Der beflissene Georg, ganz offensichtlich ein Wessi, ist an Claudias Ausführungen stets interessiert – wahrscheinlich auch ein wenig an Claudia – und einer dieser Touristen, die normalerweise keinen Schritt ohne ihren Baedecker in der Hand unternehmen. Zu unserem und Claudias Erstaunen besitzt er noch etwas viel Besseres als einen Kulturführer zum Rumblättern, er besitzt: den Entdecktor. Der schaltet sich immer wieder ein. Claudia ist meist genervt vom Entdecktor, dessen Faktenwissen ihres übertrifft, während wir langsam anfangen, Georg um dieses heiße Teil zu beneiden. Es versorgt uns mit Gassenhauern aus dem Sozialismus und hat Zugriff auf akustisches Archivmaterial und kurze Interviews mit Zeitzeugen. Ehemalige Mitglieder der DDR-Architektenkammer kommen zu Wort.

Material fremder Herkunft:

(** * The real-time chat and presence core of the mentor-matrix backend

    A shallow embedding of [src/socket/socket.js] (the socket layer) and of the
    [sendMessage] controller of the message controller, followed by the
    properties of the specification that concern them.

    The socket layer keeps five process-wide [Map]s and answers socket events.
    Every handler is a function from the state to an outcome: the new state
    and the list of transport calls it made, or a thrown exception.  Two
    handlers ([authenticate] and [sendMessage]) [await] the user store inside
    [getUserDetails]; such a handler is split at the [await] and the suspended
    half is kept in the state until the store answers, so that events of other
    connections can be served in between, as the event loop does. *)

From stdpp Require Import gmap strings list fin_maps pretty.
From Stdlib Require Import ZArith Lia.

Open Scope Z_scope.

(** ** JavaScript values carried by the payloads *)

Module JS.

(** The scalar JSON values a client can put in a payload field.  A field that
    is absent reads as [JUndefined]. *)
Inductive jsval :=
  | JUndefined
  | JNull
  | JBool (b : bool)
  | JNum (n : Z)
  | JStr (s : string).

#[global] Instance jsval_eq_dec : EqDecision jsval.
Proof. solve_decision. Defined.

Definition jsval_to_sum (v : jsval) : unit + unit + bool + Z + string :=
  match v with
  | JUndefined => inl (inl (inl (inl tt)))
  | JNull => inl (inl (inl (inr tt)))
  | JBool b => inl (inl (inr b))
  | JNum n => inl (inr n)
  | JStr s => inr s
  end.

Definition jsval_of_sum (x : unit + unit + bool + Z + string) : jsval :=
  match x with
  | inl (inl (inl (inl _))) => JUndefined
  | inl (inl (inl (inr _))) => JNull
  | inl (inl (inr b)) => JBool b
  | inl (inr n) => JNum n
  | inr s => JStr s
  end.

#[global] Instance jsval_countable : Countable jsval.
Proof.
  refine (inj_countable' jsval_to_sum jsval_of_sum _).
  by intros [].
Defined.

(** [!!v] of JavaScript: [undefined], [null], [false], [0] and the empty
    string are falsy. *)
Definition truthy (v : jsval) : bool :=
  match v with
  | JUndefined | JNull => false
  | JBool b => b
  | JNum n => negb (n =? 0)
  | JStr s => negb (String.eqb s "")
  end.

(** [a || b] *)
Definition js_or (a b : jsval) : jsval := if truthy a then a else b.

(** The length of a JavaScript string is a number of UTF-16 code units.  A
    string is held here as the bytes of its UTF-8 encoding: a character takes
    one code unit, and two when it lies beyond the basic plane, which is when
    its first byte is [0xF0] or more.  [utf16_tail] is the number of
    continuation bytes ([0x80] to [0xBF]) a first byte announces; [more]
    counts those still expected of the character under way, and a byte that
    continues nothing counts as a character of its own. *)
Definition utf16_lead (b : Z) : Z :=
  if (240 <=? b) && (b <? 248) then 2 else 1.

Definition utf16_tail (b : Z) : nat :=
  if b <? 192 then 0%nat
  else if b <? 224 then 1%nat
  else if b <? 240 then 2%nat
  else if b <? 248 then 3%nat
  else 0%nat.

Fixpoint utf16_units (more : nat) (s : string) : Z :=
  match s with
  | EmptyString => 0
  | String a s' =>
      let b := Z.of_N (Ascii.N_of_ascii a) in
      match more with
      | S more' =>
          if (128 <=? b) && (b <? 192) then utf16_units more' s'
          else utf16_lead b + utf16_units (utf16_tail b) s'
      | O => utf16_lead b + utf16_units (utf16_tail b) s'
      end
  end.

Definition utf16_length (s : string) : Z := utf16_units 0 s.

(** [v.length]: defined on strings only ([None] is [undefined]). *)
Definition js_length (v : jsval) : option Z :=
  match v with
  | JStr s => Some (utf16_length s)
  | _ => None
  end.

(** [x > n] and [x < n] where [x] may be [undefined]: comparing [undefined]
    with a number is false. *)
Definition js_gt (x : option Z) (n : Z) : bool :=
  match x with Some k => n <? k | None => false end.
Definition js_lt (x : option Z) (n : Z) : bool :=
  match x with Some k => k <? n | None => false end.

(** A value of a parsed request body ([express.json]): a scalar, an array
    or an object.  The controllers read of an array its length only and of
    an object its [length] property only, and hand the value on as it is; so
    an array stands here by the number of its items, and an object by what
    its [length] property gives where a number is wanted: a number, or
    nothing of use ([None]: there is no such property, or it converts to
    [NaN]), or no conversion at all ([ObjectUnconvertible]: the property is an
    object, or an array with such an item, whose [toString] is overridden by
    something that is no function). *)
Inductive body_value :=
  | Scalar (v : jsval)
  | ArrayOf (items : nat)
  | ObjectWith (length : option Z)
  | ObjectUnconvertible.

(** [!!v]: arrays and objects are truthy, the empty ones too. *)
Definition body_truthy (v : body_value) : bool :=
  match v with
  | Scalar v => truthy v
  | ArrayOf _ | ObjectWith _ | ObjectUnconvertible => true
  end.

(** [v.length], as the number a comparison makes of it. *)
Definition body_length (v : body_value) : option Z :=
  match v with
  | Scalar v => js_length v
  | ArrayOf items => Some (Z.of_nat items)
  | ObjectWith length => length
  | ObjectUnconvertible => None
  end.

(** Comparing [v.length] with a number throws a [TypeError]. *)
Definition length_unconvertible (v : body_value) : bool :=
  match v with
  | ObjectUnconvertible => true
  | _ => false
  end.

End JS.
Export JS.

(** ** Data of the socket layer *)

(** [{ count, timestamp }] of [messageRateLimits]. *)
Record rate_entry := RateEntry { count : Z; timestamp : Z }.

#[global] Instance rate_entry_eq_dec : EqDecision rate_entry.
Proof. solve_decision. Defined.

(** [{ _id, name, email, avatar }]: what [getUserDetails] stores and returns. *)
Record profile := Profile {
  p_id : jsval; p_name : jsval; p_email : jsval; p_avatar : jsval }.

#[global] Instance profile_eq_dec : EqDecision profile.
Proof. solve_decision. Defined.

(** The [sender] field of a [receiveMessage] payload: a full profile, or an
    object with [_id] and [name] only. *)
Inductive sender_obj :=
  | SenderProfile (p : profile)
  | SenderBrief (id name : jsval).

(** The payload of [receiveMessage].  The socket handler and the controller
    build different objects; a field an object does not have is [None]. *)
Record message_payload := MessagePayload {
  rm_id : option jsval;
  rm_chatId : jsval;
  rm_senderId : option jsval;
  rm_sender : sender_obj;
  rm_content : jsval;
  rm_createdAt : Z;
  rm_status : option string }.

(** Events the server emits. *)
Inductive server_event :=
  | UserOnline (id : jsval)
  | UserOffline (id : jsval)
  | TypingEv (chatId userName : jsval)
  | StopTypingEv (chatId userName : jsval)
  | ReceiveMessage (m : message_payload)
  | MessagesRead (chatId userId : jsval)
  | ErrorEv (message code : string).

(** Arguments handed to an acknowledgement callback. *)
Inductive ack_payload :=
  | AckSent                    (* { success: true, message: "Message sent" } *)
  | AckTime (serverTime : Z).  (* { serverTime } *)

(** What [Message.create] is asked to store. *)
Record message_doc_in := MessageIn {
  mi_chat : jsval; mi_sender : jsval; mi_content : body_value }.

(** The calls a handler makes on the transport and on the message store. *)
Inductive action :=
  | SocketEmit (sid : string) (e : server_event)           (* socket.emit *)
  | SocketBroadcast (sid : string) (e : server_event)      (* socket.broadcast.emit *)
  | SocketTo (sid : string) (room : jsval) (e : server_event)  (* socket.to(room).emit *)
  | IoTo (room : jsval) (e : server_event)                 (* io.to(room).emit *)
  | Ack (sid : string) (a : ack_payload)                   (* callback(...) *)
  | PersistMessage (m : message_doc_in).                   (* Message.create *)

(** A handler suspended at [await User.findById(userId)] inside
    [getUserDetails], with the variables its remaining half has captured. *)
Inductive suspended :=
  | AwaitAuthenticate (userId : jsval)
  | AwaitSendMessage (sid : string) (chatId content userId : jsval) (callback : bool).

Definition suspended_user (k : suspended) : jsval :=
  match k with
  | AwaitAuthenticate u => u
  | AwaitSendMessage _ _ _ u _ => u
  end.

(** What the user store answers to [findById]: a document, [null], or a
    rejection (a cast error on an id that is no ObjectId, a lost connection). *)
Inductive store_reply :=
  | Found (user : profile)
  | NotFound
  | Failed.

(** The module state: the five maps of [socket.js], then the runtime's part:
    the pending [setTimeout] callbacks (due time and the [userId] each one
    deletes), the handlers suspended on the store, and the rooms every
    connected socket is subscribed to in the transport. *)
Record state := State {
  onlineUsers : gmap jsval string;
  userRooms : gmap jsval (gset jsval);
  messageRateLimits : gmap jsval rate_entry;
  socketIdToUserId : gmap string jsval;
  userCache : gmap jsval profile;
  timers : list (Z * jsval);
  pending : gmap nat suspended;
  next_query : nat;
  adapter : gmap string (gset jsval) }.

Definition init : state :=
  State ∅ ∅ ∅ ∅ ∅ [] ∅ 0%nat ∅.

Wir bewegen uns zu den Klängen von Hanns Eisler zwischen den Vorder- und Rückseiten der Arbeiterpaläste, werden dabei mit Anekdoten über den DDR-Alltag gefüttert und stehen bald an der Weberwiese vor dem ersten Hochhaus Ostberlins. Obwohl wir zu Beginn der Route noch ganz arrogant dachten: „Friedrichshain – kennen wir, da werden wir wohl keine Überraschungen erleben“, sind wir jetzt beeindruckt. Dieses Gebäude ist uns vorher noch nie aufgefallen, und als Hochhaus würde man es mit seinen neun Stockwerken wohl heute auch nicht mehr bezeichnen. Der Körper ganz Bauhaus, mit einer Dachterrasse, vor dem Portal stehen Säulen, deren Marmor – Georg ist so erstaunt wie wir – aus der Villa von Hermann Göring stammt. Über der Tür ein Grußwort von Bertolt Brecht und in unseren Ohren eine Vertonung von dessen Lyrik: Das ist ein verwirrender Clash von deutscher Geschichte. Auf zweieinhalb Stunden ist die Audiotour angelegt, die mit Hilfe eines MP3-Players auch individuell verkürzt werden kann. Selbst Kiezbewohnern wird bei dem Streifzug nicht langweilig, was an der Kombination aus Historischem und aktueller Quartiersentwicklung liegt. So gibt es Interviews mit einer Betreiberin des Kinos Intimes, ehemaligen Hausbesetzern und Modedesignern. Georg hat zwar eben noch die mediterranen Aspekte der Frankfurter Allee entdeckt und sie zur Strandpromenade zurechtfantasiert, doch für uns ist der Sommer langsam so weit weg wie nie. Uns laufen die Nasen, und selbst der Entdeck- tor beginnt zu nerven, Claudia und Georg kriegen sich am Ende doch nicht. Vielleicht im Frühling.